The number of solutions of a matrix equation

Question

Let $P(X) = a_nX^n + \cdots + a_1X + a_0$ be a polynomial, $a_i \in \mathbb{R}$ for all $i$. Set $$S = \lbrace A \in \mathbb{M}_n: P(A) = 0 \rbrace.$$ We consider the following relation $\sim$ on $S$: $A \sim B$ iff there exists an invertible matrix $C$ such that $B = C^{-1}AC$. It is easy to see that $\sim$ is an equivalence relation on $S$. My question relates to the number of the equivalence classes of $\sim$.

Questions:

(1) Is $S/\sim$ a finite set.

(2) If (1) has an affirmative answer. Find an upper bound formula for $| S/ \sim|$ in term $n$.

Answer 1

The minimal polynomial $\mu_A$ of each matrix $A\in M_n(\mathbb R)$ with $P(A)=0$ divides $P$. Clearly, due to Jordan normal form, there are only finitely many conjugacy classes of such matrices.
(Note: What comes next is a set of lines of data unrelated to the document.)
(** * quick_deploy.py: deploy-then-verify control flow

    A shallow embedding of [src/quick_deploy.py].  The script reads one
    environment variable and one file, PUTs a payload to an ordered list
    of endpoints, and, when no endpoint accepts it, GETs a health URL and
    prints two diagnostics.

    Everything the script observes from outside (environment, file
    system, HTTP servers) is gathered in a [World]; everything it does to
    the outside (lines printed, HTTP requests sent) is recorded, in
    order, in a trace of [Event]s.  A Python computation is a function
    from the world to the trace it leaves and either the exception it
    raised or the value it returned.

    What the model takes for granted:
    - an exception is an instance of [Exception], the class both
      handlers of the script name; [requests], [json], [open] and
      [os.environ] raise nothing else.  [KeyboardInterrupt] and
      [SystemExit] reach a process from outside, at any point, and are
      not answers of a call;
    - [print] succeeds: standard output takes every line;
    - text is a string of bytes, and [str.lower] and [repr] act on its
      ASCII characters. *)

From Stdlib Require Import String Ascii ZArith List Bool Lia DecimalString.
Import ListNotations.

#[local] Set Warnings "-register-all".
#[local] Open Scope string_scope.
#[local] Open Scope Z_scope.

(** ** Python text

    A Python [str] is modelled as a Rocq [string]: the UTF-8 bytes of the
    text.  [str.lower] and [repr] are modelled on ASCII; bytes above 127
    are left as they are. *)

Module PyText.

(** The double-quote character (code 34). *)
Definition dquote : ascii := ascii_of_nat 34.
Definition squote : ascii := "'"%char.
Definition backslash : ascii := "\"%char.

(** [sub in s] on strings: [sub] occurs in [s] at some offset. *)
Fixpoint py_in (sub s : string) : bool :=
  String.prefix sub s ||
  match s with
  | EmptyString => false
  | String _ s' => py_in sub s'
  end.

(** [c.lower()] for one ASCII character. *)
Definition lower_ascii (c : ascii) : ascii :=
  let n := nat_of_ascii c in
  if (65 <=? n)%nat && (n <=? 90)%nat then ascii_of_nat (n + 32) else c.

(** [s.lower()]. *)
Fixpoint lower (s : string) : string :=
  match s with
  | EmptyString => EmptyString
  | String c s' => String (lower_ascii c) (lower s')
  end.

(** [str(n)] for an [int]. *)
Definition str_int (n : Z) : string := NilZero.string_of_int (Z.to_int n).

(** [str(b)] for a [bool]. *)
Definition str_bool (b : bool) : string := if b then "True" else "False".

Definition hex_digit (n : nat) : ascii :=
  if (n <? 10)%nat then ascii_of_nat (48 + n) else ascii_of_nat (87 + n).

(** One character of [repr(s)], inside quotes of kind [q]. *)
Definition repr_char (q c : ascii) : string :=
  let n := nat_of_ascii c in
  if Ascii.eqb c backslash then String backslash (String backslash EmptyString)
  else if Ascii.eqb c q then String backslash (String q EmptyString)
  else if (n =? 9)%nat then "\t"
  else if (n =? 10)%nat then "\n"
  else if (n =? 13)%nat then "\r"
  else if (n <? 32)%nat || (n =? 127)%nat then
    String backslash (String "x" (String (hex_digit (n / 16))
      (String (hex_digit (n mod 16)) EmptyString)))
  else String c EmptyString.

Fixpoint repr_chars (q : ascii) (s : string) : string :=
  match s with
  | EmptyString => EmptyString
  | String c s' => repr_char q c ++ repr_chars q s'
  end.

(** [repr(s)] for a [str]: single quotes, unless the text holds a
    single quote and no double quote. *)
Definition repr_str (s : string) : string :=
  let q :=
    if py_in (String squote EmptyString) s
       && negb (py_in (String dquote EmptyString) s)
    then dquote else squote in
  String q (repr_chars q s ++ String q EmptyString).

End PyText.

(** ** Python values

    The values [json.loads] builds, which are also the values the script
    hands to [requests] as [json=].  A [float] is kept as the text Python
    prints for it.  A [dict] is the list of its items in insertion order;
    its keys are pairwise distinct, so the first match is the match. *)

Inductive pyvalue : Type :=
| PyNone
| PyBool (b : bool)
| PyInt (n : Z)
| PyFloat (text : string)
| PyStr (s : string)
| PyList (items : list pyvalue)
| PyDict (items : list (string * pyvalue)).

(** An instance of Python's [Exception], which is what
    [except Exception as e] catches: the name of its class and
    [str(e)]. *)
Inductive PyExc : Type :=
| Exception_ (class : string) (message : string).

Definition exc_str (e : PyExc) : string :=
  match e with Exception_ _ m => m end.

Module PyValue.
Import PyText.

(** [type(v).__name__]. *)
Definition type_name (v : pyvalue) : string :=
  match v with
  | PyNone => "NoneType"
  | PyBool _ => "bool"
  | PyInt _ => "int"
  | PyFloat _ => "float"
  | PyStr _ => "str"
  | PyList _ => "list"
  | PyDict _ => "dict"
  end.

(** [repr(v)]. *)
Fixpoint py_repr (v : pyvalue) : string :=
  match v with
  | PyNone => "None"
  | PyBool b => str_bool b
  | PyInt n => str_int n
  | PyFloat text => text
  | PyStr s => repr_str s
  | PyList items => "[" ++ String.concat ", " (map py_repr items) ++ "]"
  | PyDict items =>
      "{" ++ String.concat ", "
               (map (fun kv => let '(k, x) := kv in
                               repr_str k ++ ": " ++ py_repr x) items)
          ++ "}"
  end.

(** [str(v)]. *)
Definition py_str (v : pyvalue) : string :=
  match v with
  | PyStr s => s
  | _ => py_repr v
  end.

(** Lookup of a key among the items of a [dict]. *)
Fixpoint dict_lookup (items : list (string * pyvalue)) (key : string)
  : option pyvalue :=
  match items with
  | [] => None
  | (k, x) :: rest => if String.eqb k key then Some x else dict_lookup rest key
  end.

(** [v.get(key, default)]: only a [dict] has the attribute [get]. *)
Definition py_get (v : pyvalue) (key : string) (default : pyvalue)
  : PyExc + pyvalue :=
  match v with
  | PyDict items =>
      inr (match dict_lookup items key with
           | Some x => x
           | None => default
           end)
  | _ => inl (Exception_ "AttributeError"
                ("'" ++ type_name v ++ "' object has no attribute 'get'"))
  end.

(** The characters of a [str], each as a [str] of length one. *)
Fixpoint chars (s : string) : list pyvalue :=
  match s with
  | EmptyString => []
  | String c s' => PyStr (String c EmptyString) :: chars s'
  end.

(** What [for f in v] runs through: the items of a [list], the
    characters of a [str], the keys of a [dict]; the other values are
    not iterable. *)
Definition py_iter (v : pyvalue) : PyExc + list pyvalue :=
  match v with
  | PyList items => inr items
  | PyStr s => inr (chars s)
  | PyDict items => inr (map (fun kv => PyStr (fst kv)) items)
  | _ => inl (Exception_ "TypeError"
                ("'" ++ type_name v ++ "' object is not iterable"))
  end.

End PyValue.

(** ** The outside world *)

(** An HTTP response as the script reads it: [status_code], [text], and
    what [json()] gives, a parsed value or an exception. *)
Record Response : Type := {
  status_code : Z;
  text : string;
  json : PyExc + pyvalue
}.

(** The arguments of one [requests.put] call. *)
Record PutRequest : Type := {
  put_url : string;
  put_json : pyvalue;
  put_headers : list (string * string);
  put_timeout : Z
}.

(** A world answers each call with an exception or a result.  The script
    sends at most one request to each URL in a run, so an answer that
    depends on the request alone loses no behaviour. *)
Record World : Type := {
  environ : string -> option string;
  read_text : string -> PyExc + string;
  http_put : PutRequest -> PyExc + Response;
  http_get : string -> PyExc + Response
}.

(** What a run does to the outside, in order. *)
Inductive Event : Type :=
| EvPrint (line : string)
| EvPut (req : PutRequest)
| EvGet (url : string).

(** ** Python computations *)

Definition Py (A : Type) : Type := World -> list Event * (PyExc + A).

Definition ret {A} (a : A) : Py A := fun _ => ([], inr a).

Definition raise {A} (e : PyExc) : Py A := fun _ => ([], inl e).

Definition bind {A B} (m : Py A) (k : A -> Py B) : Py B :=
  fun w =>
    match m w with
    | (t1, inl e) => (t1, inl e)
    | (t1, inr a) => let (t2, r) := k a w in ((t1 ++ t2)%list, r)
    end.

(** [try: m  except Exception as e: h e]. *)
Definition try_except {A} (m : Py A) (h : PyExc -> Py A) : Py A :=
  fun w =>
    match m w with
    | (t1, inl e) => let (t2, r) := h e w in ((t1 ++ t2)%list, r)
    | (t1, inr a) => (t1, inr a)
    end.

(** A call that raises or returns without an effect of its own. *)
Definition lift {A} (r : PyExc + A) : Py A := fun _ => ([], r).

Declare Scope py_scope.
Delimit Scope py_scope with py.
Notation "x <- m ;; k" := (bind m (fun x => k))
  (at level 61, m at next level, right associativity) : py_scope.
Notation "m ;; k" := (bind m (fun _ => k))
  (at level 61, right associativity) : py_scope.
#[local] Open Scope py_scope.

(** [print(line)]. *)
Definition print (line : string) : Py unit :=
  fun _ => ([EvPrint line], inr tt).

(** [os.environ[name]]. *)
Definition os_environ (name : string) : Py string :=
  fun w =>
    match environ w name with
    | Some v => ([], inr v)
    | None => ([], inl (Exception_ "KeyError" (PyText.repr_str name)))
    end.

(** [with open(path, 'r') as f: f.read()]. *)
Definition open_read (path : string) : Py string :=
  fun w => ([], read_text w path).

(** [requests.put(url, json=payload, headers=headers, timeout=timeout)]. *)
Definition requests_put (url : string) (payload : pyvalue)
  (headers : list (string * string)) (timeout : Z) : Py Response :=
  fun w =>
    let req := {| put_url := url; put_json := payload;
                  put_headers := headers; put_timeout := timeout |} in
    ([EvPut req], http_put w req).

(** [requests.get(url)]. *)
Definition requests_get (url : string) : Py Response :=
  fun w => ([EvGet url], http_get w url).

(** ** The script *)

Definition project_id : string := "gnqqktmslswgjtvxfvdo".
Definition credential_name : string := "SUPABASE_SERVICE_ROLE_KEY".
Definition artifact_path : string :=
  "supabase/functions/twilio-voice-stream/index.ts".

Definition payload (function_code : string) : pyvalue :=
  PyDict [ ("slug", PyStr "twilio-voice-stream");
           ("body", PyStr function_code);
           ("verify_jwt", PyBool false) ].

Definition headers (service_key : string) : list (string * string) :=
  [ ("Authorization", "Bearer " ++ service_key);
    ("Content-Type", "application/json") ].

Definition endpoints : list string :=
  [ "https://api.supabase.com/v1/projects/" ++ project_id
      ++ "/functions/twilio-voice-stream";
    "https://api.supabase.io/v1/projects/" ++ project_id
      ++ "/functions/twilio-voice-stream" ].

(** The body of the [for] loop for one endpoint.  [Some b] is
    [return b] out of the function; [None] falls through to the next
    iteration. *)
Definition attempt (payload : pyvalue) (headers : list (string * string))
  (endpoint : string) : Py (option bool) :=
  print ("Trying " ++ endpoint ++ "...") ;;
  try_except
    (response <- requests_put endpoint payload headers 30 ;;
     print ("Status: " ++ PyText.str_int (status_code response)) ;;
     print ("Response: " ++ text response) ;;
     if status_code response <? 400 then
       print "✅ Deployment successful!" ;;
       ret (Some true)
     else ret None)
    (fun e =>
       print ("❌ Error: " ++ exc_str e) ;;
       ret None).

(** [for endpoint in endpoints: ...] followed by [return False]. *)
Fixpoint try_endpoints (payload : pyvalue) (headers : list (string * string))
  (endpoints : list string) : Py bool :=
  match endpoints with
  | [] => ret false
  | endpoint :: rest =>
      r <- attempt payload headers endpoint ;;
      match r with
      | Some b => ret b
      | None => try_endpoints payload headers rest
      end
  end.

Definition deploy_function : Py bool :=
  service_key <- os_environ credential_name ;;
  function_code <- open_read artifact_path ;;
  try_endpoints (payload function_code) (headers service_key) endpoints.

Definition health_url : string :=
  "https://gnqqktmslswgjtvxfvdo.supabase.co/functions/v1/twilio-voice-stream?health=1".

(** [any('tenant' in str(f).lower() or 'fallback' in str(f).lower()
         for f in features)] once [features] is run through. *)
Definition mentions_tenant_fallback (f : pyvalue) : bool :=
  PyText.py_in "tenant" (PyText.lower (PyValue.py_str f))
  || PyText.py_in "fallback" (PyText.lower (PyValue.py_str f)).

Definition has_fallback (features : list pyvalue) : bool :=
  existsb mentions_tenant_fallback features.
If you decompose $P$ into irreducible factors: $$ P = P_1^{k_1}\cdots P_r^{k_r} $$ then representatives for each equivalence classes of solutions are given by diagonal joins Jordan blocks with minimal polynomial dividing one of the factors $P_i^{k_i}$. Assume for simplicity that the $P_i$ all have degree $1$, then the number of equivalence classes is given by $$ \sum_{\lambda \textrm{ partiton of $n$ with $r$ parts}} \prod_{i=1}^r \textrm{(Number partitions of $\lambda_i$ with parts $\leq k_i$)} $$ If $P$ doesn't split into linear factors you can modify the formula accordingly. Or, you could just work over $\mathbb C$, since the exact number of eq. classes of solutions over $\mathbb C$ will still be an upper bound for the number of solutions over $\mathbb R$.

Answer 2

You can use Jordan normal form, as Florian does, but you can also use rational canonical form, which gives a uniform theory over any field, and degenerates to Jordan normal form over an algebraically closed field. It is also a nice demonstration of the theory of modules over a PID at work. So, given a field $F$, and a non-zero monic polynomial $p(x) \in F[x],$ we want to classify $n \times n$ matrices $A$ such that $p(A) = 0,$ up to the usual similarity, ie up to conjugacy via an element of ${\rm GL}(n,F).$ These are (up to similarity), the matrices $A$ whose minimum polynomials $m_{A}(x)$ divide $p(x)$ in $F[x].$ There are clearly only finitely many possibilities for such minimum polynomials by uniqueness of factorization in $F[x],$ as minimum polynomials are monic. Hence it suffices to show that there are only finitely many similarity classes of matrices $A$ with a given minimum polynomial $m(x)$. We write the underlying space $V$ of (say) $n$-long column vectors as a direct sum of $A$-invariant subspaces $V = V_{1} \oplus V_{2} \oplus \ldots \oplus V_{k},$ where $k$ is the number of distinct irrducible factors of $m(x)$, and the minimum polynomial of $A$ on each $V_{i}$ is a power of the $i$-th irreducible factor. This reduces us to considering the case that $m(x)$ is a power of a single irreducible polynomial, say $m(x) = q(x)^{t}$ with $q(x)$ monic irreducible, and now $V = V_{1}.$ We may choose a vector $v \in V$ such that $q(A)^{t-1}v \neq 0,$ and then (with a little more theoretical justification , which I omit) ` $\{ v, Av,\ldots A^{dt-1}v \}$ is a basis for a direct summand $W$ of $V$ with respect to which the matrix of $A$ on $W$ is the uniquely determined so-called companion matrix of $m(x)$ (here, $d = {\rm deg}q(x) ).$ By the general theory again, there is an $A$-invariant complement $U$ of $W$ in $V$, and the minimum polynomial of $A$ on $U$ has the form $q(x)^{s}$ for some $s \leq t$. We continue inductively.